Single by Chayanne

from the album Atado a Tu Amor
- Released: 1999
- Recorded: 1998
- Genre: Latin pop
- Length: 4:13
- Label: Sony Discos
- Songwriter: Estéfano
- Producer: Ronnie Foster

Chayanne singles chronology
| "Pienso en ti" (1999) | "Salomé" (1999) | "Atado a tu amor" (1999) |

Music video
- "Salome" on YouTube

= Salomé (song) =

"Salomé" is a Latin pop/dance song written by Estéfano, produced by Ronnie Foster and performed by the Puerto Rican singer Chayanne. It was the third single released from the studio album Atado a Tu Amor (1998), nominated to the Grammy Award for Best Latin Pop Album. The song was a success in Spain where it peaked at number one.

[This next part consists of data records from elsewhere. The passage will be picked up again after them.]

(** * MLX90614 infrared thermometer driver for Klipper

    A shallow embedding of [mlx90614.py] (Python 3 semantics) and the
    properties of its sampling loop.

    - Python floats are IEEE 754 binary64 values, modelled with the
      executable specification [spec_float] (precision 53, exponent
      bound 1024, round to nearest even).
    - Python objects that reach the driver are values of [pyval]; the
      operators the driver applies to them ([*], [-], [[0]], [%],
      [bytearray], [round]) are total functions into [result], a raised
      exception being the [Raise] case.
    - Methods are state transformers over [state]: the instance
      attributes, the module global [MLX90614_REGS], the wake time of
      the reactor timer, and the chronological list of calls made to the
      host (bus transactions, log lines, shutdown requests, callbacks).
    - The host (Klipper's bus, reactor clock and MCU clock estimate) is a
      record of functions of the call history: nothing is assumed about
      what it answers. *)

From Stdlib Require Import ZArith QArith Qabs Lia Lqa String Ascii List Bool.
From Stdlib.Strings Require Import Byte.
From Stdlib Require Import SpecFloat HexString DecimalString.
From stdpp Require Import base option gmap strings list.

Open Scope Z_scope.

(** ** Binary64 floating point *)

Definition float : Type := spec_float.
(** ** Pages, labels and page buttons *)

Module PageFacts.
Import TradesHistory TradesHistoryView Examples.

(** Membership in [seq], whichever membership predicate states it. *)
Ltac seq_bounds H := first [apply in_seq in H | apply elem_of_seq in H].

Lemma window_chunks {A : Type} (n : nat) (l : list A) :
  (length l <= 5 * n)%nat ->
  concat (map (fun i => take 5 (drop (5 * i) l)) (seq 0 n)) = l.
Proof.
  revert l. induction n as [| n IH]; intros l Hlen.
  - destruct l; [reflexivity | cbn in Hlen; lia].
  - cbn [seq map concat]. rewrite <- seq_shift, map_map.
    rewrite Nat.mul_0_r, drop_0.
    transitivity (take 5 l ++ drop 5 l); [| apply take_drop]. f_equal.
    etransitivity; [| apply (IH (drop 5 l)); rewrite length_drop; lia].
    f_equal. apply map_ext. intros i. rewrite drop_drop. do 2 f_equal. lia.
Qed.

Section Pages.
Variable Date_getTime : string -> Z.

Local Abbreviation page trades p := (paginatedTrades Date_getTime (Some trades) p).
Local Abbreviation sorted trades := (sortedTrades Date_getTime trades).

Lemma page_window trades (i : nat) :
  page trades (Z.of_nat i + 1) = take 5 (drop (5 * i) (sorted trades)).
Proof.
  unfold paginatedTrades, TRADES_PER_PAGE. cbv zeta.
  rewrite js_slice_window by lia. do 2 f_equal. lia.
Qed.

Lemma sorted_length trades : length (sorted trades) = length trades.
Proof. apply Permutation_length, js_sort_perm. Qed.

Lemma totalPages_nat trades :
  let T := Z.to_nat (totalPages (Some trades)) in
  (length trades <= 5 * T)%nat /\ (forall i, (i < T)%nat -> (5 * i < length trades)%nat).
Proof.
  cbv zeta. pose proof (PaginationFacts.totalPages_ceil trades) as H. cbv zeta in H.
  split; [lia |]. intros i Hi. lia.
Qed.

(** X6. The pages 1 to [totalPages], put one after the other, are exactly
    the newest-first list of all trades: every trade is on one page and none
    is shown twice. Each of these pages has at least one trade, and every
    page after the last one is empty. *)
Theorem pages_cover_all_trades (trades : list Trade) :
  concat (map (fun p => page trades p) (allPages (Some trades))) = sorted trades
  /\ Forall (fun p => page trades p <> []) (allPages (Some trades))
  /\ forall p, totalPages (Some trades) < p -> page trades p = [].
Proof.
  destruct (totalPages_nat trades) as [Hfit Hinside]. cbv zeta in *.
  unfold allPages. rewrite map_map. split; [| split].
  - rewrite (map_ext _ (fun i => take 5 (drop (5 * i) (sorted trades))))
      by (intros i; apply page_window).
    apply window_chunks. now rewrite sorted_length.
  - apply Forall_map, Forall_forall. intros i Hi. seq_bounds Hi.
    rewrite page_window. intros Hnil.
    apply (f_equal length) in Hnil.
    rewrite length_take, length_drop, sorted_length in Hnil. cbn [length] in Hnil.
    specialize (Hinside i ltac:(lia)). lia.
  - intros p Hp. unfold paginatedTrades, TRADES_PER_PAGE. cbv zeta.
    pose proof (PaginationFacts.totalPages_ceil trades) as H. cbv zeta in H.
    rewrite js_slice_window by lia.
    rewrite drop_ge; [apply take_nil |]. rewrite sorted_length. lia.
Qed.

(** X7. On every page from 1 to [totalPages] the caption "Showing a to b of
    n" is right: b - a + 1 is the number of rows on the page, and
    1 <= a <= b <= n. *)
Theorem showing_caption_counts_rows (trades : list Trade) (p : Z) :
  1 <= p <= totalPages (Some trades) ->
  Z.of_nat (length (page trades p))
  = showingTo (Some trades) p - showingFrom p + 1
  /\ 1 <= showingFrom p <= showingTo (Some trades) p
  /\ showingTo (Some trades) p <= Z.of_nat (length trades).
Proof.
  intros Hp. pose proof (PaginationFacts.totalPages_ceil trades) as H. cbv zeta in H.
  unfold showingTo, showingFrom, paginatedTrades, TRADES_PER_PAGE in *. cbv zeta.
  rewrite js_slice_window by lia.
  rewrite length_take, length_drop, sorted_length. lia.
Qed.
End Pages.

Lemma showing_caption_counts_rows_witness :
  Z.of_nat (length (paginatedTrades example_getTime (Some seven_trades) 2)) = 7 - 6 + 1.
Proof.
  refine (proj1 (showing_caption_counts_rows example_getTime seven_trades 2 _)).
  split; [lia | discriminate].
Defined.

Lemma pageNum_first totalPages currentPage i :
  pageNum totalPages currentPage i = pageNum totalPages currentPage 0 + i.
Proof. unfold pageNum. repeat destruct (_ <=? _); lia. Qed.

(** X8. With the current page between 1 and [totalPages], the page-number
    row shows min(totalPages, 5) consecutive numbers, all of them existing
    pages, the current page among them; clicking a number makes exactly that
    page the current one. *)
Theorem page_buttons_window (trades : option (list Trade)) (currentPage : Z) :
  1 <= currentPage <= totalPages trades ->
  let buttons := pageButtons (totalPages trades) currentPage in
  length buttons = Z.to_nat (Z.min (totalPages trades) 5)
  /\ (forall i b, buttons !! i = Some b ->
        b = pageNum (totalPages trades) currentPage 0 + Z.of_nat i)
  /\ Forall (fun b => 1 <= b <= totalPages trades) buttons
  /\ currentPage ∈ buttons
  /\ Forall (fun b => goToPage trades b = b) buttons.
Proof.
  intros Hcp buttons. subst buttons. unfold pageButtons.
  set (T := totalPages trades) in *.
  assert (Hrange : forall i, (i < Z.to_nat (Z.min T 5))%nat ->
            1 <= pageNum T currentPage (Z.of_nat i) <= T).
  { intros i Hi. unfold pageNum.
    destruct (Z.leb_spec T 5); [lia |].
    destruct (Z.leb_spec currentPage 3); [lia |].
    destruct (Z.leb_spec (T - 2) currentPage); lia. }
  split; [now rewrite length_map, length_seq |].
  split.
  { intros i b Hb. rewrite list_lookup_fmap in Hb.
    destruct (seq 0 _ !! i) as [j |] eqn:Hj; [| discriminate].
    apply lookup_seq in Hj as [-> _]. injection Hb as <-.
    apply pageNum_first. }
  split.
  { apply Forall_map, Forall_forall. intros i Hi. seq_bounds Hi.
    apply Hrange. lia. }
  split.
  { apply list_elem_of_fmap.
    assert (Hoff : 0 <= currentPage - pageNum T currentPage 0 < Z.min T 5).
    { unfold pageNum.
      destruct (Z.leb_spec T 5); [lia |].
      destruct (Z.leb_spec currentPage 3); [lia |].
      destruct (Z.leb_spec (T - 2) currentPage); lia. }
    exists (Z.to_nat (currentPage - pageNum T currentPage 0)). split.
    - rewrite (pageNum_first T currentPage (Z.of_nat _)). lia.
    - apply elem_of_seq. lia. }
  apply Forall_map, Forall_forall. intros i Hi. seq_bounds Hi.
  specialize (Hrange i ltac:(lia)). unfold goToPage. fold T. lia.
Qed.

Lemma page_buttons_window_witness :
  pageButtons 9 8 = [5; 6; 7; 8; 9]
  /\ length (pageButtons (totalPages (Some seven_trades)) 2) = 2%nat.
Proof.
  split; [reflexivity |].
  refine (proj1 (page_buttons_window (Some seven_trades) 2 _)).
  split; [lia | discriminate].
Defined.

End PageFacts.
(** The priority pass changes the first flag only. *)
Lemma initial_priority_pass i :
  preserves (on_flags (fun _ initial => initial = i)) (priority_pass H).
Proof.
  unfold priority_pass, diagnostic. unfold_host_calls.
  preserving fail side.
Qed.

Lemma flags_repair_passes m0 s :
  mutable_mesh (locals s) = Some m0 ->
  initial_has_self_intersections (locals s) = None ->
  spec (repair_passes H) s
    (fun initial s' => on_flags (flag_rule (Some m0)) s'
                       /\ initial_has_self_intersections (locals s')
                          = Some initial)
    (fun _ => on_flags (flag_rule (Some m0))).
Proof.
  intros Hm Hi. unfold repair_passes.
  apply spec_bind. eapply spec_intro_ok; [reflexivity|].
  apply spec_bind. eapply spec_intro_ok; [reflexivity|].
  set (R0 := fun f : frame =>
               mutable_mesh f = Some m0
               /\ self_intersections_fixed_on_mutable f = false
               /\ initial_has_self_intersections f = None).
  assert (R0rule : forall s', on_frame R0 s' ->
                              on_flags (flag_rule (Some m0)) s').
  { intros s' (_ & Hf & Hi'). unfold on_flags, flag_rule.
    rewrite Hf, Hi'. split; congruence. }
  apply spec_bind. apply spec_preserved with (P := on_frame R0).
  - apply flags_diagnostic.
  - unfold on_frame, R0; simpl; auto.
  - intros _ s1 H1.
    apply spec_bind. apply spec_the_mutable_mesh with (m := m0);
      [apply H1|].
    apply spec_bind. unfold mesh_hasSelfIntersections, query.
    apply spec_host; [apply R0rule, H1|].
    intros a s2 _ [= <- <-].
    apply spec_bind. eapply spec_intro_ok; [reflexivity|].
    assert (Hrule : forall b s',
              hasSelfIntersections H m0 = b ->
              on_flags (fun f i => (b = false -> f = false) /\ i = Some b) s'
              -> on_flags (flag_rule (Some m0)) s'
                 /\ initial_has_self_intersections (locals s') = Some b).
    { unfold on_flags, flag_rule. intros b s' Hb [Hf Hi'].
      rewrite Hi'. repeat split.
      - intros Hfix. destruct b; [reflexivity|].
        rewrite (Hf eq_refl) in Hfix. discriminate.
      - intros [= <-]. eauto. }
    set (P := on_flags (fun f i =>
                (hasSelfIntersections H m0 = false -> f = false)
                /\ i = Some (hasSelfIntersections H m0))).
    assert (HP : forall s', P s' ->
              on_flags (flag_rule (Some m0)) s'
              /\ initial_has_self_intersections (locals s')
                 = Some (hasSelfIntersections H m0)).
    { intros s' Hs'. apply Hrule; [reflexivity | exact Hs']. }
    assert (Hwhen : preserves P
              (when (hasSelfIntersections H m0) (priority_pass H))).
    { unfold P. destruct (hasSelfIntersections H m0); simpl.
      - intros s' [_ Hs'].
        apply spec_preserved
          with (P := on_flags (fun _ i => i = Some true)).
        + apply initial_priority_pass.
        + exact Hs'.
        + unfold on_flags; intros; split; [discriminate | assumption].
        + unfold on_flags; intros; split; [discriminate | assumption].
      - apply preserves_ret. }
    apply spec_bind, spec_preserved with (P := P); [exact Hwhen | | | ].
    + unfold P, on_flags. simpl. split; [intros _; apply H1 | reflexivity].
    + intros _ s3 H3.
      apply spec_bind, spec_preserved with (P := P);
        [apply flags_general_repairs | exact H3 | | ].
      * intros _ s4 H4.
        apply spec_bind, spec_preserved with (P := P);
          [apply flags_fill_small_holes | exact H4 | | ].
        -- intros _ s5 H5. apply HP, H5.
        -- intros e s5 H5. apply HP, H5.
      * intros e s4 H4. apply HP, H4.
    + intros e s3 H3. apply HP, H3.
  - intros e s1 H1. apply R0rule, H1.
Qed.
Lemma dom_dict_comprehension (items : list (list string))
    (d d' : gmap string string) :
  dict_comprehension items d = Ok d' ->
  dom d' = dom d ∪ list_to_set (map (hd EmptyString) items).
Proof.
  revert d. induction items as [|it items IH]; intros d H; simpl in H.
  - simplify_eq. simpl. by rewrite (right_id_L ∅ (∪)).
  - destruct it as [|k [|v [|x it]]]; simplify_eq/=.
    rewrite (IH _ H), dom_insert_L.
    by rewrite (comm_L (∪) {[k]} (dom d)), (assoc_L (∪)).
Qed.

(** X4.  The fields of a stored document are [date] and the keys of the
    pairs of the unescaped text, nothing more and nothing less: no key is
    dropped, renamed or checked against a schema. *)
Theorem document_keys (now : datetime) (data : list byte) (text : string)
    (doc : gmap string string) :
  Py.decode data = Ok text ->
  parse_message now data = Ok doc ->
  dom doc
  = {["date"]} ∪ list_to_set (map key_of (Py.split "&" (Py.unquote_plus text))).
Proof.
  intros Hdec Hp. unfold parse_message in Hp. rewrite Hdec in Hp.
  simpl in Hp.
  destruct (dict_comprehension _ _) as [fields|e] eqn:Hf; [|done].
  simpl in Hp. injection Hp as <-.
  rewrite dom_insert_L, (dom_dict_comprehension _ _ _ Hf), dom_empty_L.
  rewrite map_map. unfold key_of. by rewrite (left_id_L ∅ (∪)).
Qed.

It was certified gold in France and reached 12th position in the French charts.

==Chart performance==

| Chart (1999) | Peak position |
|---|---|
| France (SNEP) | 12 |
| Italy (Musica e dischi) | 28 |
| Netherlands (Single Top 100) | 82 |
| Netherlands (Dutch Top 40 Tipparade) | 17 |
| Spain (PROMUSICAE) | 1 |
| Switzerland (Schweizer Hitparade) | 62 |
| US Hot Latin Songs (Billboard) | 19 |

===Year-end charts===

| Chart (1999) | Rank |
|---|---|
| France (SNEP) | 96 |

==Certifications and sales==

| Region | Certification | Certified units/sales |
| France (SNEP) | Gold | 250,000^{*} |
| Mexico (AMPROFON) | Platinum+Gold | 90,000^{‡} |
^{*} Sales figures based on certification alone. ^{‡} Sales+streaming figures based on certification alone.